Jakarta,lensamedia.asia-Beberapa ekonom asing mengatakan bahwa mereka memperkirakan pelonggaran yang lebih agresif oleh bank sentral Indonesia setelah penurunan suku bunga yang mengejutkan minggu ini, dengan tekad Gubernur Bank Indonesia untuk mendorong pertumbuhan di Indonesia.
Ke-31 ekonom yang disurvei oleh Reuters memperkirakan BI akan tetap pada kebijakannya, setelah bank sentral Indonesia pada Rabu kembali memangkas suku bunga acuannya (IDCBRR=ECI), sebesar 25 basis poin (bps) menjadi 4,75 persen, di tengah meningkatnya kekhawatiran investor terhadap disiplin fiskal negara dan independensi bank.
Rupiah melemah 0,5 persen terhadap dolar AS pada sesi siang hari Kamis, merespons langkah BI yang tak terduga serta pemangkasan suku bunga oleh Federal Reserve. Indeks saham di Bursa Efek Indonesia mencapai rekor tertinggi baru berkat prospek pertumbuhan yang positif.
BI kini telah menurunkan suku bunga acuan sebesar 150 bps dalam siklus pelonggaran yang dimulai pada September 2024, dan juga mencakup pelonggaran likuiditas dan pembelian obligasi pemerintah di pasar sekunder.
Dua belas ekonom mengatakan mereka kini memperkirakan lebih banyak pemangkasan suku bunga menyusul pelonggaran yang dilakukan pada Rabu, banyak di antaranya menambahkan pemangkasan baru ke dalam proyeksi mereka, sehingga proyeksi median menjadi 4 persen pada tahun 2026.
Sebelum keputusan BI, 21 ekonom yang disurvei Reuters memperkirakan suku bunga terminal sebesar 4,50 persen pada tahun depan.
“Gubernur BI Perry Warjiyo terdengar jauh lebih dovish dibandingkan pertemuan-pertemuan sebelumnya, menyatakan bahwa suku bunga bank (komersial) perlu diturunkan ‘segera’, seraya menambahkan bahwa BI terus mencari ruang untuk menurunkan suku bunga lebih lanjut,” ujar Brian Lee dari Maybank.
Maybank kini memperkirakan BI akan memangkas suku bunga acuannya sebesar 125 bps lagi pada tahun 2026, sehingga menjadi 3,50 persen, dibandingkan dengan proyeksi sebelumnya sebesar 4 persen. Lee juga menggarisbawahi komentar Perry Warjiyo tentang kerja sama BI dengan pemerintah untuk mendukung pertumbuhan ekonomi, menyusul kesepakatan BI untuk membantu mendanai beberapa program pemerintah.

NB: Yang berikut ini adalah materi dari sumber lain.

Definition on_key (m : Msg) (st : WndState) : outcome (Z * WndState) :=
  let evType := if (msg_id m =? WM_KEYDOWN) && has_flag (lParam m) (Z.shiftl 1 30)
                then NkEv_KeyboardKeyRepeated else MapFromNativeInputEvent (msg_id m) in
  w ← the_wnd st;
  if mp_ialRef w =? NULL then Undef else
  '(_, st) ← dispatch evType (keyboard_event (i32 (Z.land (lParam m) 0x00FF0000)) (i32 (wParam m))
                                (MapFromNativeKey (i32 (wParam m)))) st;
  Ret (0, st).
Definition cursor (m : Msg) : Z * Z := (GET_X_LPARAM (lParam m), GET_Y_LPARAM (lParam m)).
Definition on_button (m : Msg) (st : WndState) : outcome (Z * WndState) :=
  let ntBtn := Z.shiftr (wParam m) (Z.b2z (is_one (msg_id m) [WM_XBUTTONDOWN; WM_XBUTTONUP]) * 16) in
  let glPos := ClientToScreen (msg_wnd m) (cursor m) (w_host st) in
  w ← the_wnd st;
  if mp_ialRef w =? NULL then Undef else
  '(_, st) ← dispatch (MapFromNativeInputEvent (msg_id m)) (mouse_event (cursor m) glPos (MapFromNativeMouseButton (i32 ntBtn))) st;
  Ret (0, st).
Definition on_mousemove (m : Msg) (st : WndState) : outcome (Z * WndState) :=
  w ← the_wnd st;
  if (fst (m_lastMousePos w) =? fst (cursor m)) && (snd (m_lastMousePos w) =? snd (cursor m)) then Ret (0, st)
  else
    let st := set_wnd st (with_mouse w (cursor m)) in
    let glPos := ClientToScreen (msg_wnd m) (cursor m) (w_host st) in
    '(_, st) ← dispatch NkEv_MouseMoved (mouse_event (cursor m) glPos (btn_code NkBtn_Unknown)) st;
    Ret (0, st).
Definition on_wheel (m : Msg) (st : WndState) : outcome (Z * WndState) :=
  if Z.shiftr (wParam m) 16 =? 0 then Ret (0, st)
  else
    let evType := if GET_WHEEL_DELTA_WPARAM (wParam m) >? 0 then NkEv_MouseScrollUp else NkEv_MouseScrollDown in
    let glPos := ClientToScreen (msg_wnd m) (cursor m) (w_host st) in
    '(_, st) ← dispatch evType (mouse_event (cursor m) glPos (btn_code NkBtn_Unknown)) st;
    Ret (0, st).
Definition on_default (m : Msg) (st : WndState) : outcome (Z * WndState) :=
  let '(r, ms, h) := DefWindowProc m (w_host st) in
  st ← call_native (ms, h) st;
  Ret (r, st).
Definition on_initmenu (m : Msg) (st : WndState) : outcome (Z * WndState) :=
  let sysMenu := GetSystemMenu (msg_wnd m) (w_host st) in
  if wParam m =? sysMenu then
    w ← the_wnd st;
    if negb (has_flag (m_wndFlags w) NkWndFlag_DragMovable)
    then Ret (0, set_host st (DisableMenuItem sysMenu SC_MOVE (w_host st)))
    else on_default m st
  else on_default m st.
Definition on_syscommand (m : Msg) (st : WndState) : outcome (Z * WndState) :=
  if Z.land (wParam m) 0xFFF0 =? SC_MOVE then
    w ← the_wnd st;
    if negb (has_flag (m_wndFlags w) NkWndFlag_DragMovable) then Ret (0, st) else on_default m st
  else on_default m st.
Definition on_size (m : Msg) (st : WndState) : outcome (Z * WndState) :=
  if negb (w_userdata st =? NULL) && negb (mp_rendererRef (w_wnd st) =? NULL) then
    dim ← WindowsWindow_GetClientDimensions st;
    '(_, h) ← rd_Resize (mp_rendererRef (w_wnd st)) dim (w_host st);
    on_default m (set_host st h)
  else on_default m st.
Definition on_poschanged (m : Msg) (st : WndState) : outcome (Z * WndState) :=
  let newWndMode := GetNewWindowMode (msg_wnd m) (w_host st) in
  w ← the_wnd st;
  if negb (m_currWndMode w =? newWndMode) then
    '(_, st) ← WindowsWindow_SetWindowMode newWndMode st;
    on_default m st
  else on_default m st.
Definition on_minmax (m : Msg) (st : WndState) : outcome (Z * WndState) :=
  if (w_userdata st =? NULL) || (mp_rendererRef (w_wnd st) =? NULL) then on_default m st
  else
    currVpDim ← rd_QueryViewportDimensions (mp_rendererRef (w_wnd st)) (w_host st);
    let r := mkRECT 0 0 (i32 (m_width currVpDim)) (i32 (m_height currVpDim)) in
    let clRect := default r (AdjustWindowRectEx r (GetStyle (msg_wnd m) (w_host st)) (GetExStyle (msg_wnd m) (w_host st))) in
    x ← int_op (rc_right clRect - rc_left clRect);
    y ← int_op (rc_bottom clRect - rc_top clRect);
    Ret (0, set_host st (SetMinTrackSize (lParam m) (x, y) (w_host st))).
Definition on_close (m : Msg) (st : WndState) : outcome (Z * WndState) :=
  '(_, st) ← dispatch NkEv_WindowClosed (window_event (w_userdata st) (0, 0) (mkSize2D 0 0) (mkSize2D 0 0) 0) st;
  st ← call_native (ShowWindow (msg_wnd m) SW_HIDE (w_host st)) st;
  w ← the_wnd st;
  Ret (0, if has_flag (m_wndFlags w) NkWndFlag_MainWindow then set_quit st (w_quit st ++ [NkErr_Ok]) else st).
Definition on_destroy (m : Msg) (st : WndState) : outcome (Z * WndState) :=
  w ← the_wnd st;
  if mp_rendererRef w =? NULL then Undef else
  h ← rd_Release (mp_rendererRef w) (w_host st);
  Ret (0, set_host st h).

Definition WndProc_body (m : Msg) (st : WndState) : outcome (Z * WndState) :=
  let id := msg_id m in
  if is_one id [WM_KEYDOWN; WM_SYSKEYDOWN; WM_KEYUP; WM_SYSKEYUP] then on_key m st
  else if is_one id [WM_LBUTTONDOWN; WM_MBUTTONDOWN; WM_RBUTTONDOWN; WM_XBUTTONDOWN;
                     WM_LBUTTONUP; WM_MBUTTONUP; WM_RBUTTONUP; WM_XBUTTONUP] then on_button m st
  else if id =? WM_MOUSEMOVE then on_mousemove m st
  else if id =? WM_MOUSEWHEEL then on_wheel m st
  else if is_one id [WM_INITMENU; WM_INITMENUPOPUP] then on_initmenu m st
  else if id =? WM_SYSCOMMAND then on_syscommand m st
  else if id =? WM_SIZE then on_size m st
  else if id =? WM_WINDOWPOSCHANGED then on_poschanged m st
  else if id =? WM_GETMINMAXINFO then on_minmax m st
  else if id =? WM_ERASEBKGND then Ret (1, st)
  else if id =? WM_PAINT then Ret (0, set_host st (ValidateRect (msg_wnd m) (w_host st)))
  else if id =? WM_CLOSE then on_close m st
  else if id =? WM_DESTROY then on_destroy m st
  else on_default m st.
End proc.
Fixpoint WndProc (n : nat) (m : Msg) (st : WndState) : outcome (Z * WndState) :=
  match n with
  | O => OutOfFuel
  | S n => WndProc_body (WndProc n) m st
  end.

(** ** The methods; [n] is the fuel of the window procedure *)
Definition WindowsWindow_QueryAllowedWindowModes (st : WndState) : Z := m_allowedWndModes (w_wnd st).
Definition WindowsWindow_QueryNativeWindowHandle (st : WndState) : Z := mp_nativeHandle (w_wnd st).
Definition WindowsWindow_QueryWindowIdentifier (st : WndState) : NkUuid := m_wndUuid (w_wnd st).
Definition WindowsWindow_GetWindowMode (st : WndState) : Z := m_currWndMode (w_wnd st).
Definition WindowsWindow_GetWindowFlag (wndFlag : Z) (st : WndState) : bool := has_flag (m_wndFlags (w_wnd st)) wndFlag.
Definition WindowsWindow_SetWindowFlag (n : nat) (wndFlag : Z) (newVal : bool) (st : WndState) : outcome (NkErrorCode * WndState) :=
  let oldVal := WindowsWindow_GetWindowFlag wndFlag st in
  if eqb oldVal newVal || negb (IsWindowFlagMutable wndFlag) then Ret (NkErr_NoOperation, st)
  else
    let st := set_wnd st (with_flags (w_wnd st) (Z.lor (Z.land (m_wndFlags (w_wnd st)) (Z.lnot wndFlag)) (if newVal then wndFlag else 0))) in
    if wndFlag =? NkWndFlag_DragResizable then
      let hnd := mp_nativeHandle (w_wnd st) in
      let currWndStyle := GetStyle hnd (w_host st) in
      let h := SetStyle hnd (Z.lor (Z.land currWndStyle (Z.lnot WS_SIZEBOX)) (if newVal then WS_SIZEBOX else 0)) (w_host st) in
      st ← call_native (WndProc n) (SetWindowPos hnd h) st;
      Ret (NkErr_Ok, st)
    else if wndFlag =? NkWndFlag_DragMovable then Ret (NkErr_Ok, st)
    else Ret (NkErr_NotImplemented, st).
Definition WindowsWindow_GetRenderer (st : WndState) : outcome (Z * WndState) :=
  let p := mp_rendererRef (w_wnd st) in
  if p =? NULL then Undef else h ← rd_AddRef p (w_host st); Ret (p, set_host st h).
Definition WindowsWindow_OnUpdate (deltaTime : NkFloat) (st : WndState) : WndState := st.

Ekonom Barclays, Brian Tan, memprediksi BI akan menurunkan suku bunga acuan menjadi 4,25 persen tahun ini, dengan kemungkinan pemangkasan lebih lanjut karena sikap BI yang “sepenuhnya pro-pertumbuhan”. Proyeksi Barclays sebelumnya adalah suku bunga terminal sebesar 4,75 persen.
Salah satu kejutan pada Rabu adalah keputusan BI untuk memangkas suku bunga fasilitas simpanan (IDCBID=ECI), lebih dalam sebesar 50 bps menjadi 3,75 persen, sekaligus memangkas suku bunga fasilitas pinjaman (IDCBIL=ECI) sebesar 25 bps menjadi 5,50 persen. Kedua suku bunga tersebut berfungsi sebagai batas bawah dan atas suku bunga pasar uang antarbank (PUAB) overnight.
“Ini menandai pertama kalinya sejak 2016 BI akan mengelola apa yang disebut para ekonom sebagai “koridor asimetris” untuk suku bunga pasar uang,” imbuh Barclays.
Analis Citi Research, Helmi Arman, mengatakan keputusan tersebut kemungkinan terkait dengan kebijakan pemerintah untuk memindahkan lebih dari $12 miliar dananya dari BI ke bank-bank BUMN, yang akan menambah likuiditas dalam sistem perbankan. Citi mempertahankan proyeksi suku bunga acuan BI di 4,25 persen, tetapi memajukan ekspektasinya mengenai waktu pemangkasan suku bunga hingga kuartal keempat.
Sebelumnya, Citi memperkirakan BI akan memperpanjang pemangkasan hingga kuartal pertama 2026. (Rif).